(** ** What the history tells about the world *)

Lemma total_le (f h : goroutine -> nat) (l : list goroutine) :
  (forall r, (f r <= h r)%nat) -> (total f l <= total h l)%nat.
Proof.
  intros Hfh. induction l as [|x l IH]; unfold total in *; simpl; [lia|].
  specialize (Hfh x). lia.
Qed.

Lemma owes_le_alive (r : goroutine) : (owes r <= alive r)%nat.
Proof. destruct r as [j []]; simpl; try lia; destruct (fails j); lia. Qed.

Lemma failing_single (f : task) : failing [f] = if fails f then 1%nat else 0%nat.
Proof. unfold failing; simpl. now destruct (fails f). Qed.

Ltac owes_facts :=
  match goal with
  | Hn : nth_error ?l ?i = Some ?r |- context [replace ?i ?x ?l] =>
      pose proof (total_replace owes l i x Hn);
      pose proof (map_job_replace l i (pc x) Hn)
  | _ => idtac
  end.

Lemma agrees_step (evs : list event) (w : world) (a : action) (ev : event) (w' : world) :
  consistent w -> agrees evs w -> step w a = Some (ev, w') -> agrees (evs ++ [ev]) w'.
Proof.
  intros Hc [] H.
  pose proof (quiet Hc) as Hq. pose proof (total_le owes alive (routines w) owes_le_alive).
  pose proof (open_chan Hc) as Ho. pose proof (idle_iff Hc) as Hi. pose proof (once_fired Hc) as Hf.
  clear Hc.
  open_world w. open_step H.
  all: name_routine.
  all: owes_facts.
  all: constructor; rewrite ?submitted_app, ?reports_app, ?failing_app, ?length_app; simpl.
  all: rewrite ?total_app, ?total_single, ?map_app, ?app_nil_r, ?Nat.add_0_r,
         ?failing_single in *; simpl in *.
  all: try (unfold fails in *; simpl in * ).
  all: repeat match goal with H : fnc _ = _ |- _ => rewrite H in * end.
  all: try (intuition congruence).
  all: try lia.
  all: try (finish; fail).
  all: try match goal with
         | |- context [fnc ?f] => destruct (fnc f) as [[?|]|?]; simpl; intuition lia
         end.
  all: destruct Hi as [_ Hi]; rewrite Hi in * by congruence; simpl in *; congruence.
Qed.

Lemma agrees_New : agrees [] New.
Proof. constructor; simpl; auto; discriminate. Qed.

Lemma reaches_agrees (evs : list event) (w : world) :
  reaches evs w -> agrees evs w.
Proof.
  revert evs w. apply reaches_ind; [exact agrees_New|].
  intros evs w a ev w' Hr Ha Hstep.
  eapply agrees_step; eauto using reaches_consistent.
Qed.

(** Has no task been submitted? *)
Lemma nothing_submitted (evs : list event) (w : world) :
  reaches evs w ->
  (submitted evs = [] <-> listeningStarted (grp w) = false).
Proof.
  intros Hr. pose proof (reaches_consistent Hr) as Hc.
  pose proof (reaches_agrees Hr) as Ha.
  rewrite <- (none_iff Hc), <- (jobs_submitted Ha).
  destruct (routines w); simpl; split; congruence.
Qed.

(** Before any submission the world is as [New] made it, but for the
    semaphore. *)
Lemma fresh_world (evs : list event) (w : world) :
  reaches evs w -> submitted evs = [] ->
  w = mkWorld (mkSyncGroup 0 (semaphore (grp w)) false false false false)
              [] LIdle None false.
Proof.
  intros Hr Hs. pose proof (reaches_consistent Hr) as Hc.
  apply (nothing_submitted Hr) in Hs.
  destruct Hc. destruct w as [g rs l c cr]; destruct g; simpl in *. subst.
  pose proof (proj2 none_iff0 eq_refl). pose proof (proj2 idle_iff0 eq_refl).
  specialize (unstarted0 eq_refl). subst.
  destruct (open_chan0 eq_refl) as [-> _].
  destruct c as [p|]; [now discriminate in_wait0|].
  destruct finishedChan0; [destruct (closed_fin0 eq_refl); discriminate|].
  reflexivity.
Qed.

(** ** The admission gate *)

Lemma reaches_gateTaken : reaches gateTakenHistory gateTaken.
Proof. exists gateTakenSchedule. reflexivity. Qed.

(** C7. When [TryGo] finds the semaphore full it returns false and the world
    is the one it was called in: no goroutine is spawned, [wg] is not
    incremented, no slot is taken and the listener is not started. *)
Theorem TryGo_full_leaves_world (w : world) (f : task) :
  full (grp w) = true ->
  TryGo f w = (Ret (CallTryGo f) (RBool false), w) /\
  (caller w = None -> crashed w = false ->
   step w (ACall (CallTryGo f)) = Some (Ret (CallTryGo f) (RBool false), w)).
Proof.
  unfold full. intros Hfull.
  assert (H : TryGo f w = (Ret (CallTryGo f) (RBool false), w)).
  { unfold TryGo. destruct (semaphore (grp w)) as [[capacity tokens]|]; [|discriminate].
    apply Z.leb_le in Hfull.
    replace (tokens <? capacity) with false by (symmetry; apply Z.ltb_ge; lia).
    reflexivity. }
  split; [exact H|]. intros Hc Hcr. unfold step. now rewrite Hcr, Hc, H.
Qed.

————

### Try it
Reproduce the data exactly. Keep every line intact.

### Exercise solution
(** ** What the history tells about the world *)

Lemma total_le (f h : goroutine -> nat) (l : list goroutine) :
  (forall r, (f r <= h r)%nat) -> (total f l <= total h l)%nat.
Proof.
  intros Hfh. induction l as [|x l IH]; unfold total in *; simpl; [lia|].
  specialize (Hfh x). lia.
Qed.

Lemma owes_le_alive (r : goroutine) : (owes r <= alive r)%nat.
Proof. destruct r as [j []]; simpl; try lia; destruct (fails j); lia. Qed.

Lemma failing_single (f : task) : failing [f] = if fails f then 1%nat else 0%nat.
Proof. unfold failing; simpl. now destruct (fails f). Qed.

Ltac owes_facts :=
  match goal with
  | Hn : nth_error ?l ?i = Some ?r |- context [replace ?i ?x ?l] =>
      pose proof (total_replace owes l i x Hn);
      pose proof (map_job_replace l i (pc x) Hn)
  | _ => idtac
  end.

Lemma agrees_step (evs : list event) (w : world) (a : action) (ev : event) (w' : world) :
  consistent w -> agrees evs w -> step w a = Some (ev, w') -> agrees (evs ++ [ev]) w'.
Proof.
  intros Hc [] H.
  pose proof (quiet Hc) as Hq. pose proof (total_le owes alive (routines w) owes_le_alive).
  pose proof (open_chan Hc) as Ho. pose proof (idle_iff Hc) as Hi. pose proof (once_fired Hc) as Hf.
  clear Hc.
  open_world w. open_step H.
  all: name_routine.
  all: owes_facts.
  all: constructor; rewrite ?submitted_app, ?reports_app, ?failing_app, ?length_app; simpl.
  all: rewrite ?total_app, ?total_single, ?map_app, ?app_nil_r, ?Nat.add_0_r,
         ?failing_single in *; simpl in *.
  all: try (unfold fails in *; simpl in * ).
  all: repeat match goal with H : fnc _ = _ |- _ => rewrite H in * end.
  all: try (intuition congruence).
  all: try lia.
  all: try (finish; fail).
  all: try match goal with
         | |- context [fnc ?f] => destruct (fnc f) as [[?|]|?]; simpl; intuition lia
         end.
  all: destruct Hi as [_ Hi]; rewrite Hi in * by congruence; simpl in *; congruence.
Qed.

Lemma agrees_New : agrees [] New.
Proof. constructor; simpl; auto; discriminate. Qed.

Lemma reaches_agrees (evs : list event) (w : world) :
  reaches evs w -> agrees evs w.
Proof.
  revert evs w. apply reaches_ind; [exact agrees_New|].
  intros evs w a ev w' Hr Ha Hstep.
  eapply agrees_step; eauto using reaches_consistent.
Qed.

(** Has no task been submitted? *)
Lemma nothing_submitted (evs : list event) (w : world) :
  reaches evs w ->
  (submitted evs = [] <-> listeningStarted (grp w) = false).
Proof.
  intros Hr. pose proof (reaches_consistent Hr) as Hc.
  pose proof (reaches_agrees Hr) as Ha.
  rewrite <- (none_iff Hc), <- (jobs_submitted Ha).
  destruct (routines w); simpl; split; congruence.
Qed.

(** Before any submission the world is as [New] made it, but for the
    semaphore. *)
Lemma fresh_world (evs : list event) (w : world) :
  reaches evs w -> submitted evs = [] ->
  w = mkWorld (mkSyncGroup 0 (semaphore (grp w)) false false false false)
              [] LIdle None false.
Proof.
  intros Hr Hs. pose proof (reaches_consistent Hr) as Hc.
  apply (nothing_submitted Hr) in Hs.
  destruct Hc. destruct w as [g rs l c cr]; destruct g; simpl in *. subst.
  pose proof (proj2 none_iff0 eq_refl). pose proof (proj2 idle_iff0 eq_refl).
  specialize (unstarted0 eq_refl). subst.
  destruct (open_chan0 eq_refl) as [-> _].
  destruct c as [p|]; [now discriminate in_wait0|].
  destruct finishedChan0; [destruct (closed_fin0 eq_refl); discriminate|].
  reflexivity.
Qed.

(** ** The admission gate *)

Lemma reaches_gateTaken : reaches gateTakenHistory gateTaken.
Proof. exists gateTakenSchedule. reflexivity. Qed.

(** C7. When [TryGo] finds the semaphore full it returns false and the world
    is the one it was called in: no goroutine is spawned, [wg] is not
    incremented, no slot is taken and the listener is not started. *)
Theorem TryGo_full_leaves_world (w : world) (f : task) :
  full (grp w) = true ->
  TryGo f w = (Ret (CallTryGo f) (RBool false), w) /\
  (caller w = None -> crashed w = false ->
   step w (ACall (CallTryGo f)) = Some (Ret (CallTryGo f) (RBool false), w)).
Proof.
  unfold full. intros Hfull.
  assert (H : TryGo f w = (Ret (CallTryGo f) (RBool false), w)).
  { unfold TryGo. destruct (semaphore (grp w)) as [[capacity tokens]|]; [|discriminate].
    apply Z.leb_le in Hfull.
    replace (tokens <? capacity) with false by (symmetry; apply Z.ltb_ge; lia).
    reflexivity. }
  split; [exact H|]. intros Hc Hcr. unfold step. now rewrite Hcr, Hc, H.
Qed.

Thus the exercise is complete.